Photo by Carlos Garcia 360nmfilm.com

I can visualize that, like this life force oozing out of you both and forming its own separate mass here in the room with us, like Alex Mack-style. How do you hold onto that pure, joyous experience of loving to play music together as things are changing so rapidly and wonderfully for Pearl?

Juliette: “What’s changed is that now we have a beautiful team of people working with us. Music is a full-time job now, but my reason for playing music hasn't changed over the last six years. It’s about keeping the creativity and pleasure intact.

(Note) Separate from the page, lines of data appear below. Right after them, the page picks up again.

(* ===== verification/Hostname.v ===== *)
(** * Host names of the remote agent's pods: sanitizeHostname of
    builders/remote-agent/deployment/deployment.go

    The function works on the runes of a Go string; [decodeRunes] is the
    decoding that [strings.ToLower] and [regexp] share: a byte that starts no
    well-formed UTF-8 sequence counts as one rune, U+FFFD. *)
From S2P Require Import Prelude GoStd.

(** ** unicode/utf8 *)
Definition RuneError : N := 65533.

Section Utf8.
Local Open Scope N_scope.

Definition in_range (lo hi x : N) : bool := (lo <=? x) && (x <=? hi).
(** The second byte admitted after a first byte of a sequence of three or four. *)
Definition second_byte (b0 b1 : N) : bool :=
  if b0 =? 0xE0 then in_range 0xA0 0xBF b1
  else if b0 =? 0xED then in_range 0x80 0x9F b1
  else if b0 =? 0xF0 then in_range 0x90 0xBF b1
  else if b0 =? 0xF4 then in_range 0x80 0x8F b1
  else in_range 0x80 0xBF b1.
Definition continuation (b : N) : bool := in_range 0x80 0xBF b.
Definition six (b : N) : N := b mod 64.

Fixpoint decodeRunes (bytes : list N) : list N :=
  match bytes with
  | [] => []
  | b0 :: l1 =>
      if b0 <? 0x80 then b0 :: decodeRunes l1
      else if in_range 0xC2 0xDF b0 then
        match l1 with
        | b1 :: l2 =>
            if continuation b1 then (b0 mod 32) * 64 + six b1 :: decodeRunes l2
            else RuneError :: decodeRunes l1
        | [] => RuneError :: decodeRunes l1
        end
      else if in_range 0xE0 0xEF b0 then
        match l1 with
        | b1 :: b2 :: l3 =>
            if second_byte b0 b1 && continuation b2
            then (b0 mod 16) * 4096 + six b1 * 64 + six b2 :: decodeRunes l3
            else RuneError :: decodeRunes l1
        | _ => RuneError :: decodeRunes l1
        end
      else if in_range 0xF0 0xF4 b0 then
        match l1 with
        | b1 :: b2 :: b3 :: l4 =>
            if second_byte b0 b1 && continuation b2 && continuation b3
            then (b0 mod 8) * 262144 + six b1 * 4096 + six b2 * 64 + six b3 :: decodeRunes l4
            else RuneError :: decodeRunes l1
        | _ => RuneError :: decodeRunes l1
        end
      else RuneError :: decodeRunes l1
  end.

(** [unicode.ToLower] as far as the result is ASCII: the capital letters,
    U+0130 (to i) and U+212A (to k).  Where Unicode maps a rune to another
    one outside ASCII the identity stands for it: both are replaced next. *)
Definition ToLowerRune (r : N) : N :=
  if in_range 65 90 r then r + 32
  else if r =? 0x130 then 105
  else if r =? 0x212A then 107
  else r.

(** The classes [[a-z0-9]] and [[a-z0-9-]] of the regular expressions. *)
Definition alnum (r : N) : bool := in_range 97 122 r || in_range 48 57 r.
Definition hyphen : N := 45.
Definition hostname_rune (r : N) : bool := alnum r || (r =? hyphen).
End Utf8.

Definition bytes_of (s : string) : list N := N_of_ascii <$> String.list_ascii_of_string s.
Definition of_bytes (l : list N) : string := String.string_of_list_ascii (ascii_of_N <$> l).

(** ** sanitizeHostname *)

(** The first two steps: lower case, and [-] for every other rune. *)
Definition replaceInvalid (hostname : string) : list N :=
  (fun r => if hostname_rune r then r else hyphen) <$> (ToLowerRune <$> decodeRunes (bytes_of hostname)).

Definition starts_alnum (l : list N) : bool := match l with r :: _ => alnum r | [] => false end.
Definition ends_alnum (l : list N) : bool := match last l with Some r => alnum r | None => false end.
Definition rune_a : N := 97.
Definition rune_0 : N := 48.

Definition sanitizeHostname (hostname : string) : string :=
  let hostname := replaceInvalid hostname in
  let hostname :=
    if (0 <? length hostname) && negb (starts_alnum hostname) then rune_a :: hostname else hostname in
  let hostname :=
    if (0 <? length hostname) && negb (ends_alnum hostname) then hostname ++ [rune_0] else hostname in
  let hostname :=
    if 63 <? length hostname then
      let hostname := take 63 hostname in
      if negb (ends_alnum hostname) then take 62 hostname ++ [rune_0] else hostname
    else hostname in
  of_bytes hostname.

Example sanitize_dots : sanitizeHostname "My_Host.example.com." = "my-host-example-com-0".
Proof. reflexivity. Qed.
(** U+212A and a capital umlaut, in UTF-8. *)
Example sanitize_utf8 :
  sanitizeHostname (of_bytes [0xE2; 0x84; 0xAA; 0xC3; 0x84; 0x42]%N) = "k-b".
Proof. reflexivity. Qed.

(** ** DNS labels

    What the API server admits as the host name of a pod (RFC 1123). *)
Definition is_label (s : string) : bool :=
  let l := bytes_of s in
  (0 <? length l) && (length l <=? 63) && forallb hostname_rune l && starts_alnum l && ends_alnum l.

(** ** Facts *)
Lemma alnum_bound r : hostname_rune r = true → (r < 128)%N.
Proof.
  unfold hostname_rune, alnum, in_range, hyphen. rewrite !orb_true_iff, !andb_true_iff, !N.leb_le, N.eqb_eq.
  lia.
Qed.
Lemma hostname_rune_alnum r : alnum r = true → hostname_rune r = true.
Proof. unfold hostname_rune. by intros ->. Qed.

Lemma bytes_of_of_bytes l : Forall (fun r => (r < 256)%N) l → bytes_of (of_bytes l) = l.
Proof.
  intros Hl. unfold bytes_of, of_bytes. rewrite String.list_ascii_of_string_of_list_ascii.
  rewrite <- list_fmap_compose. induction Hl as [|r l Hr _ IH]; [done|]. cbn.
  rewrite N_ascii_embedding by done. f_equal. exact IH.
Qed.
Lemma of_bytes_bytes_of s : of_bytes (bytes_of s) = s.
Proof.
  unfold bytes_of, of_bytes. rewrite <- list_fmap_compose.
  rewrite <- (String.string_of_list_ascii_of_string s) at 2. f_equal.
  induction (String.list_ascii_of_string s) as [|c l IH]; [done|]. cbn. rewrite ascii_N_embedding.
  f_equal. exact IH.
Qed.

Lemma hostname_bytes l : Forall (fun r => hostname_rune r = true) l → bytes_of (of_bytes l) = l.
Proof. intros Hl. apply bytes_of_of_bytes. eapply Forall_impl; [exact Hl|]. intros r Hr%alnum_bound. lia. Qed.

(** A list of runes is a label once it has a good length, runes and ends. *)
Lemma is_label_of_bytes l :
  Forall (fun r => hostname_rune r = true) l →
  is_label (of_bytes l) =
  (0 <? length l) && (length l <=? 63) && starts_alnum l && ends_alnum l.
Proof.
  intros Hl. unfold is_label. rewrite hostname_bytes by done.
  assert (forallb hostname_rune l = true) as ->.
  { apply forallb_forall. rewrite Forall_forall in Hl. intros r Hr. apply Hl. by apply list_elem_of_In. }
  by rewrite andb_true_r.
Qed.

(** ASCII bytes are their own runes. *)
Lemma decodeRunes_ascii l : Forall (fun b => (b < 128)%N) l → decodeRunes l = l.
Proof.
  induction 1 as [|b l Hb _ IH]; [done|]. simpl. rewrite (proj2 (N.ltb_lt b 128)) by done. by rewrite IH.
Qed.
Lemma decodeRunes_nonempty l : l ≠ [] → decodeRunes l ≠ [].
Proof.
  destruct l as [|b0 l]; [done|]. intros _. cbn [decodeRunes].
  repeat case_match; done.
Qed.

Lemma replaceInvalid_runes s : Forall (fun r => hostname_rune r = true) (replaceInvalid s).
Proof.
  unfold replaceInvalid. rewrite Forall_fmap, Forall_forall. intros r _. simpl.
  by destruct (hostname_rune r) eqn:E.
Qed.
Lemma replaceInvalid_nonempty s : s ≠ "" → replaceInvalid s ≠ [].
Proof.
  intros Hs Hr. unfold replaceInvalid in Hr. apply fmap_nil_inv, fmap_nil_inv in Hr.
  apply (decodeRunes_nonempty (bytes_of s)); [|done]. by destruct s.
Qed.
Lemma ToLowerRune_hostname r : hostname_rune r = true → ToLowerRune r = r.
Proof.
  unfold hostname_rune, alnum, ToLowerRune, in_range, hyphen.
  rewrite !orb_true_iff, !andb_true_iff, !N.leb_le, N.eqb_eq. intros Hr.
  destruct (N.leb_spec 65 r), (N.leb_spec r 90); simpl; try lia;
    repeat (case_match; [apply N.eqb_eq in H1 || apply N.eqb_eq in H2 || idtac|]); try done; lia.
Qed.
Lemma replaceInvalid_id s :
  Forall (fun r => hostname_rune r = true) (bytes_of s) → replaceInvalid s = bytes_of s.
Proof.
  intros Hs. unfold replaceInvalid. rewrite decodeRunes_ascii;
    [|eapply Forall_impl; [exact Hs|]; apply alnum_bound].
  rewrite <- list_fmap_compose. induction Hs as [|r l Hr _ IH]; [done|]. cbn.
  rewrite ToLowerRune_hostname, Hr by done. f_equal. exact IH.
Qed.

(** *** The later steps *)
Lemma starts_alnum_app l k : l ≠ [] → starts_alnum (l ++ k) = starts_alnum l.
Proof. by destruct l. Qed.
Lemma starts_alnum_take n l : (0 < n)%nat → starts_alnum (take n l) = starts_alnum l.
Proof. destruct n; [lia|]. by destruct l. Qed.
Lemma ends_alnum_snoc l r : ends_alnum (l ++ [r]) = alnum r.
Proof. unfold ends_alnum. by rewrite last_snoc. Qed.

(** What is kept from step to step. *)
Record label_so_far (start_ok end_ok : bool) (l : list N) : Prop := {
  lf_runes : Forall (fun r => hostname_rune r = true) l;
  lf_nonempty : l ≠ [];
  lf_start : start_ok = true → starts_alnum l = true;
  lf_end : end_ok = true → ends_alnum l = true }.

Lemma fix_start l :
  label_so_far false false l →
  label_so_far true false
    (if (0 <? length l) && negb (starts_alnum l) then rune_a :: l else l).
Proof.
  intros [Hr Hn _ _]. destruct (Nat.ltb_spec 0 (length l)); [|by destruct l; simpl in *; try lia].
  destruct (starts_alnum l) eqn:E; simpl; [by split|]. by split; [constructor|..].
Qed.
Lemma snoc_label l b : label_so_far true b l → label_so_far true true (l ++ [rune_0]).
Proof.
  intros [Hr Hn Hs _]. split.
  - apply Forall_app. split; [done|by repeat constructor].
  - by destruct l.
  - intros _. rewrite starts_alnum_app by done. auto.
  - intros _. by rewrite ends_alnum_snoc.
Qed.
Lemma take_label n l b : (0 < n)%nat → label_so_far true b l → label_so_far true false (take n l).
Proof.
  intros Hp [Hr Hn Hs _]. split; [by apply Forall_take| | |done].
  - destruct n, l; try done; lia.
  - rewrite starts_alnum_take by done. auto.
Qed.
Lemma fix_end l :
  label_so_far true false l →
  label_so_far true true
    (if (0 <? length l) && negb (ends_alnum l) then l ++ [rune_0] else l).
Proof.
  intros Hl. destruct (Nat.ltb_spec 0 (length l)); [|by destruct Hl, l; simpl in *; try lia].
  destruct (ends_alnum l) eqn:E; simpl; [|by eapply snoc_label].
  by destruct Hl; split.
Qed.
Lemma truncate_label l :
  label_so_far true true l →
  let l' := if 63 <? length l then
              if negb (ends_alnum (take 63 l)) then take 62 (take 63 l) ++ [rune_0] else take 63 l
            else l in
  label_so_far true true l' ∧ (length l' ≤ 63)%nat.
Proof.
  intros Hl. cbv zeta. destruct (Nat.ltb_spec 63 (length l)) as [Hlen|Hlen]; [|done].
  pose proof (take_label 63 l true ltac:(lia) Hl) as H63.
  destruct (ends_alnum (take 63 l)) eqn:E; cbn [negb].
  - split; [by destruct H63; split|]. rewrite length_take. lia.
  - split; [|rewrite length_app, !length_take; change (length [rune_0]) with 1%nat; lia].
    eapply snoc_label, take_label; [lia|exact H63].
Qed.

Lemma label_so_far_is_label l :
  label_so_far true true l → (length l ≤ 63)%nat → is_label (of_bytes l) = true.
Proof.
  intros [Hr Hn Hs He] Hl. rewrite is_label_of_bytes by done. rewrite Hs, He by done.
  destruct l; [done|]. rewrite (proj2 (Nat.leb_le _ _) Hl). done.
Qed.
Lemma is_label_so_far s :
  is_label s = true → label_so_far true true (bytes_of s) ∧ (length (bytes_of s) ≤ 63)%nat.
Proof.
  unfold is_label. rewrite !andb_true_iff, Nat.ltb_lt, Nat.leb_le, forallb_forall.
  intros ((((Hn & Hl) & Hr) & Hs) & He). split; [|done]. split; [|by destruct (bytes_of s); simpl in *; [lia|]|done..].
  apply Forall_forall. intros r Hin. apply Hr. by apply list_elem_of_In.
Qed.

Lemma sanitizeHostname_is_label s : is_label (sanitizeHostname s) = negb (String.eqb s "").
Proof.
  destruct (String.eqb_spec s "") as [->|Hs]; [done|]. unfold sanitizeHostname.
  assert (H0 : label_so_far false false (replaceInvalid s))
    by (split; [apply replaceInvalid_runes|by apply replaceInvalid_nonempty|done|done]).
  apply fix_start, fix_end, truncate_label in H0 as [H0 Hl]. by apply label_so_far_is_label.
Qed.

(** ** Properties *)

(** C34: [sanitizeHostname] gives a DNS label (1 to 63 bytes, lower case letters,
    digits and hyphens, ending in no hyphen) for every host name that is not
    empty, whatever bytes it is made of, and leaves labels alone. *)
Theorem sanitizeHostname_label s :
  is_label (sanitizeHostname s) = negb (String.eqb s "") ∧
  (is_label s = true → sanitizeHostname s = s).
Proof.
  split; [apply sanitizeHostname_is_label|].
  intros [[Hr Hn Hs He] Hl]%is_label_so_far. unfold sanitizeHostname.
  rewrite replaceInvalid_id, Hs by done. rewrite andb_false_r. cbn zeta. rewrite He by done.
  rewrite andb_false_r. destruct (Nat.ltb_spec 63 (length (bytes_of s))); [lia|].
  apply of_bytes_bytes_of.
Qed.

Lemma sanitizeHostname_label_witness :
  is_label "my-host" = true ∧
  is_label (sanitizeHostname "my-host") = negb (String.eqb "my-host" "") ∧
  (is_label "my-host" = true → sanitizeHostname "my-host" = "my-host").
Proof. split; [reflexivity|]. exact (sanitizeHostname_label "my-host"). Defined.
(* ===== verification/RemoteControllers.v ===== *)
(** * The reconciliation of an InstanaAgentRemote

    controllers/remoteagent_controller.go, remote_agent.go, remote_apply.go,
    remote_cleanup.go and remote_finalizer.go. *)
From S2P Require Import Prelude GoStd Errors K8sTypes ApiTypes Effects Cluster Client.
From S2P Require Import Transformations Lifecycle RemoteLifecycle OperatorUtils Helpers Reconcile Etcd Secrets.
From S2P Require Import RemoteVolumeBuilder RemoteEnvBuilder RemoteStatus RemoteObjects RemoteDeployment Deferring.

Definition remoteFinalizers (agent : InstanaAgentRemote) : list string :=
  om_Finalizers (remote_Meta agent).
Definition remote_withFinalizers (l : list string) (agent : InstanaAgentRemote) : InstanaAgentRemote :=
  agent <| remote_Meta ::= fun m => m <| om_Finalizers := l |> |>.

Section RemoteReconcile.
Context {W X : Type} `{K8sApi W} `{ApiErrors} `{Finalizers}.
Notation M := (M W X).

(** ** remote_agent.go *)
Definition getInstanaAgentRemote (key : ObjectKey) : M (option InstanaAgentRemote * reconcileReturn) :=
  r ← doGet KInstanaAgentRemote key;
  mret match r with
       | inl agent => (Some agent, reconcileContinue)
       | inr e =>
           if IsNotFound (Some e) then (None, reconcileSuccess noRequeue)
           else (None, reconcileFailure (Some e))
       end.
(** Unlike the agent's, a resource that is gone is a failure. *)
Definition remote_updateAgent (agentOld agentNew : InstanaAgentRemote) : M reconcileReturn :=
  err ← doWrite (RPatchRemote agentNew agentOld);
  mret match err with
       | None => reconcileSuccess requeue
       | Some _ => reconcileFailure err
       end.

(** ** remote_cleanup.go *)
Definition remote_cleanupDependents (o : operatorUtils W X) (agentOld : InstanaAgentRemote) :
    M reconcileReturn :=
  let '(finalizers, removed) := RemoveFinalizer finalizerV3 (remoteFinalizers agentOld) in
  let agentNew := remote_withFinalizers finalizers agentOld in
  if negb removed then mret reconcileContinue
  else
    err ← remote_DeleteAll o;
    match err with
    | Some _ => mret (reconcileFailure err)
    | None => remote_updateAgent agentOld agentNew
    end.
Definition remote_cleanupNodeLabels : M unit :=
  let cmd := "kubectl label node --all pool-" in
  _ ← call (runCommand cmd) (ECommand cmd);
  mret tt.
Definition remote_handleDeletion (o : operatorUtils W X) (agent : InstanaAgentRemote) :
    M reconcileReturn :=
  _ ← remote_cleanupNodeLabels;
  match om_DeletionTimestamp (remote_Meta agent) with
  | None => mret reconcileContinue
  | Some _ =>
      cleanupDependentsRes ← remote_cleanupDependents o agent;
      if suppliesReconcileResult cleanupDependentsRes then mret cleanupDependentsRes
      else mret (reconcileSuccess noRequeue)
  end.

(** ** remote_finalizer.go *)
Definition remote_addOrUpdateFinalizers (agentOld : InstanaAgentRemote) : M reconcileReturn :=
  let '(finalizers, added) := AddFinalizer finalizerV3 (remoteFinalizers agentOld) in
  if added : bool then remote_updateAgent agentOld (remote_withFinalizers finalizers agentOld)
  else mret reconcileContinue.
End RemoteReconcile.

(** ** remote_apply.go *)
Section Builders.
Context {W : Type} `{K8sApi W} `{ApiErrors} `{Env} `{MapRange} `{Yaml}.
Notation M := (M W instanaAgentRemoteStatusManager).
Notation Builder := (ObjectBuilder W instanaAgentRemoteStatusManager).

Definition getInstanaAgentRemoteDeployments (agent : InstanaAgentRemote)
    (additionalBackends : list K8SensorBackend) (keysSecret : Secret) : list Builder :=
  (fun backend => RemoteDeployment_builder (NewRemoteDeploymentBuilder agent backend (Some keysSecret)))
    <$> additionalBackends.
Definition remote_allBuilders (agent : InstanaAgentRemote) (keysSecret : Secret)
    (additionalBackends : list K8SensorBackend) : list Builder :=
  getInstanaAgentRemoteDeployments agent additionalBackends keysSecret ++
  [NewRemoteConfigBuilder agent (Some keysSecret) additionalBackends;
   NewRemoteContainerBuilder agent (Some keysSecret);
   NewRemoteTLSSecretBuilder agent;
   NewRemoteServiceAccountBuilder agent;
   NewRemoteKeysSecretBuilder agent additionalBackends].
Definition remote_applyResources (agent : InstanaAgentRemote)
    (o : operatorUtils W instanaAgentRemoteStatusManager) (keysSecret : Secret)
    (additionalBackends : list K8SensorBackend) : M reconcileReturn :=
  err ← remote_ApplyAll o (remote_allBuilders agent keysSecret additionalBackends);
  mret match err with
       | Some _ => reconcileFailure err
       | None => reconcileContinue
       end.
End Builders.

(** ** remoteagent_controller.go *)
Section Controller.
Context {W : Type} `{K8sApi W} `{ApiErrors} `{Env} `{MapRange} `{Yaml} `{DependentsCodec}.
Context `{Finalizers} `{Debug} `{Semver} `{StatusConditions}.
Notation M := (M W instanaAgentRemoteStatusManager).

(** The secret the user names, or an empty one. *)
Definition remote_getKeysSecret (agent : InstanaAgentRemote) : M Secret :=
  let name := ag_KeysSecret (rspec_Agent (remote_Spec agent)) in
  if negb (String.eqb name "") then
    r ← doGet KSecret (Key (remote_Namespace agent) name);
    mret (value_of zero_Secret r)
  else mret zero_Secret.

(** [reconcile] after the finalizer is in place. *)
Definition remote_reconcileResources (agent : InstanaAgentRemote)
    (o : operatorUtils W instanaAgentRemoteStatusManager) : M reconcileReturn :=
  keysSecret ← remote_getKeysSecret agent;
  res ← remote_applyResources agent o keysSecret (getRemoteSensorBackends agent);
  if suppliesReconcileResult res then mret res else mret (reconcileSuccess noRequeue).
(** [reconcile] once the custom resource was read; the source defaults it in
    place, after the status manager has copied it. *)
Definition reconcileRemote (agent : InstanaAgentRemote) : M reconcileReturn :=
  _ ← modifyLocal (remote_SetAgentOld agent);
  let agent := DefaultRemote agent in
  let o := NewRemoteOperatorUtils agent in
  handleDeletionRes ← remote_handleDeletion o agent;
  if suppliesReconcileResult handleDeletionRes then mret handleDeletionRes
  else
    addFinalizerRes ← remote_addOrUpdateFinalizers agent;
    if suppliesReconcileResult addFinalizerRes then mret addFinalizerRes
    else remote_reconcileResources agent o.
Definition remote_reconcile (key : ObjectKey) : M reconcileReturn :=
  r ← getInstanaAgentRemote key;
  let '(agent, getAgentRes) := r in
  if suppliesReconcileResult getAgentRes then mret getAgentRes
  else
    match agent with
    | Some agent => reconcileRemote agent
    | None => panic nil_dereference
    end.

Definition RemoteReconcile (key : ObjectKey) : M (ctrlResult * option error) :=
  _ ← modifyLocal (fun _ => NewInstanaAgentRemoteStatusManager);
  deferring remote_UpdateAgentStatus (ret ← remote_reconcile key; lift (reconcileResult ret)).
End Controller.

(** ** Facts *)

(** *** Deletion *)
Section DeletionFacts.
Context {W X : Type} `{K8sApi W} `{ApiErrors} `{Env} `{FinalizersLaws} `{DependentsCodec} `{MapRangeLaws}.
Implicit Types (agent : InstanaAgentRemote) (t : list event).

Lemma remote_updateAgent_emits (old new : InstanaAgentRemote) :
  emits (W:=W) (X:=X) (remote_updateAgent old new) (post (fun r t =>
    suppliesReconcileResult r = true ∧ ∃ e, t = [EWrite (RPatchRemote new old) e])
    (fun _ _ => False)).
Proof.
  unfold remote_updateAgent. do 3 emits_step. simpl. split; [by destruct a|by eexists].
Qed.

(** No patch in [t] drops the finalizer of the operator. *)
Definition remote_keeps_finalizer t : Prop :=
  ∀ new old e, EWrite (RPatchRemote new old) e ∈ t → finalizerV3 ∈ remoteFinalizers new.
(** The clean-up of a remote agent: one attempt that reported success. *)
Definition remote_cleanup_done agent t : Prop :=
  ∃ cm data' w t', cleaned_up (commonManager (NewRemoteDependentLifecycleManager agent)) [] None t cm data' w t'.

(** A patch that drops the operator's finalizer is the last event and directly
    follows a clean-up of all dependents that reported success. *)
Definition remote_cleaned_before_drop agent t : Prop :=
  remote_keeps_finalizer t ∨
  ∃ l u new old e, t = l ++ u ++ [EWrite (RPatchRemote new old) e] ∧
    remote_keeps_finalizer (l ++ u) ∧ remote_cleanup_done agent u ∧
    ∀ f, f ∈ remoteFinalizers new ↔ f ≠ finalizerV3 ∧ f ∈ remoteFinalizers agent.

Lemma remote_keeps_finalizer_cleanup d current t :
  cleanup_ok d current t → remote_keeps_finalizer t.
Proof. intros Ht new old e Hin. by specialize (Ht _ Hin). Qed.
Lemma remote_keeps_finalizer_app t u :
  remote_keeps_finalizer t → remote_keeps_finalizer u → remote_keeps_finalizer (t ++ u).
Proof. intros Ht Hu new old e [|]%elem_of_app; eauto. Qed.
Lemma remote_keeps_finalizer_command cmd a : remote_keeps_finalizer [ECommand cmd a].
Proof. intros new old e Hin%list_elem_of_singleton. done. Qed.

Lemma remote_handleDeletion_emits agent :
  finalizerV3 ∈ remoteFinalizers agent →
  emits (W:=W) (X:=X) (remote_handleDeletion (NewRemoteOperatorUtils agent) agent) (fun _ t =>
    remote_cleaned_before_drop agent t ∧
    (om_DeletionTimestamp (remote_Meta agent) = None → remote_keeps_finalizer t)).
Proof.
  intros Hv3. unfold remote_handleDeletion, remote_cleanupNodeLabels. do 4 emits_step.
  assert (Hcmd : remote_keeps_finalizer ([ECommand "kubectl label node --all pool-" a] ++ []))
    by (rewrite app_nil_r; apply remote_keeps_finalizer_command).
  destruct (om_DeletionTimestamp (remote_Meta agent)); [|emits_step; split; [by left|done]].
  unfold remote_cleanupDependents, remote_DeleteAll.
  pose proof (RemoveFinalizer_present _ _ Hv3) as Hrm.
  pose proof (RemoveFinalizer_elem finalizerV3 (remoteFinalizers agent)) as He.
  destruct (RemoveFinalizer finalizerV3 _) as [fs b]. simpl in Hrm, He. subst b. simpl negb. cbv iota.
  emits_step. eapply emits_seq; [apply (emits_same _ _ _ (RemoteCleanup_same _ [])),
    (cleanupOnce_emits (commonManager (NewRemoteDependentLifecycleManager agent)) [])| | |].
  2: intros p t [_ Ht%remote_keeps_finalizer_cleanup].
  3: intros t [_ Ht%remote_keeps_finalizer_cleanup].
  2, 3: split; [left|done]; by apply remote_keeps_finalizer_app.
  intros err u [Hu Hok%remote_keeps_finalizer_cleanup]. destruct err as [err|].
  { emits_step. cbv beta iota delta [suppliesReconcileResult reconcileFailure rr_res].
    emits_step. split; [left|done]. rewrite !app_nil_r. by apply remote_keeps_finalizer_app. }
  eapply emits_mono; [apply remote_updateAgent_emits|]. intros [r'|p|] t Ht; simpl in Ht; [|done..].
  destruct Ht as (Hs & e & ->). cbv beta iota. rewrite Hs. emits_step. split; [right|done].
  exists ([ECommand "kubectl label node --all pool-" a] ++ []), u.
  do 3 eexists. rewrite !app_nil_r. split_and!; [reflexivity|by apply (remote_keeps_finalizer_app [_])|exact Hu|].
  exact He.
Qed.
End DeletionFacts.

(** ** Properties *)

(** C7: handling the deletion of a remote agent, however the cluster answers:
    while it is not deleted no patch drops the operator's finalizer, and once
    it is, the only patch that may drop it is the last step, takes no other
    finalizer along, and directly follows a clean-up of all dependents that
    reported success. *)
Theorem remote_finalizer_dropped_after_cleanup {W X} `{K8sApi W} `{ApiErrors} `{Env}
    `{FinalizersLaws} `{DependentsCodec} `{MapRangeLaws} agent (s : St W X) out s' :
  remote_handleDeletion (NewRemoteOperatorUtils agent) agent s = (out, s') →
  finalizerV3 ∈ remoteFinalizers agent →
  ∃ t, trace s' = trace s ++ t ∧ remote_cleaned_before_drop agent t ∧
    (om_DeletionTimestamp (remote_Meta agent) = None → remote_keeps_finalizer t).
Proof.
  intros E Hv3. destruct (emits_run _ _ _ _ _ (remote_handleDeletion_emits agent Hv3) E)
    as (t & ? & ? & ?). eauto.
Qed.

Definition deleted_remote : InstanaAgentRemote :=
  example_remote <| remote_Meta ::= fun m =>
    m <| om_Finalizers := [finalizerV3] |> <| om_DeletionTimestamp := Some 7%Z |> |>.
Lemma remote_finalizer_dropped_after_cleanup_witness :
  ∃ out s' t, remote_handleDeletion (NewRemoteOperatorUtils deleted_remote) deleted_remote
      (start generation1_cluster tt) = (out, s') ∧ trace s' = [] ++ t ∧
    remote_cleaned_before_drop deleted_remote t ∧
    (om_DeletionTimestamp (remote_Meta deleted_remote) = None → remote_keeps_finalizer t).
Proof.
  destruct (remote_handleDeletion (NewRemoteOperatorUtils deleted_remote) deleted_remote
      (start generation1_cluster tt)) as [out s'] eqn:E.
  exists out, s'.
  destruct (remote_finalizer_dropped_after_cleanup deleted_remote (start generation1_cluster tt)
    out s' E) as (t & Ht & Hc & Hk); [left|].
  exists t. split; [reflexivity|]. split; [exact Ht|]. split; [exact Hc|exact Hk].
Defined.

“I love playing live and absorbing the energy at the shows. Of course, more and more people know the lyrics now and are excited to hear the songs live, but it's the same thing at the end. It's sharing from an artist to an audience. I don’t care about the quantity of people in the audience; I just care that people are receptive to it. All those tours around the Southeast when we started the band and saw that people understood the music and dug it -- that is, for me, what peak happiness is.”

You’re about to take this new batch of songs on the road for a headlining, national tour. Who are you taking on the road with you? And what’s struck you about playing for Los Angeles audiences?

Joachim: “This is only our second time doing a full tour as a five-piece: we have Ben Varian on drums, Adam Paulson on guitar and Joejoe Faught on bass.

“We have some heads for sure. After the LA shows, there's so many people that want to talk about inspiration, and they get us, spot-on.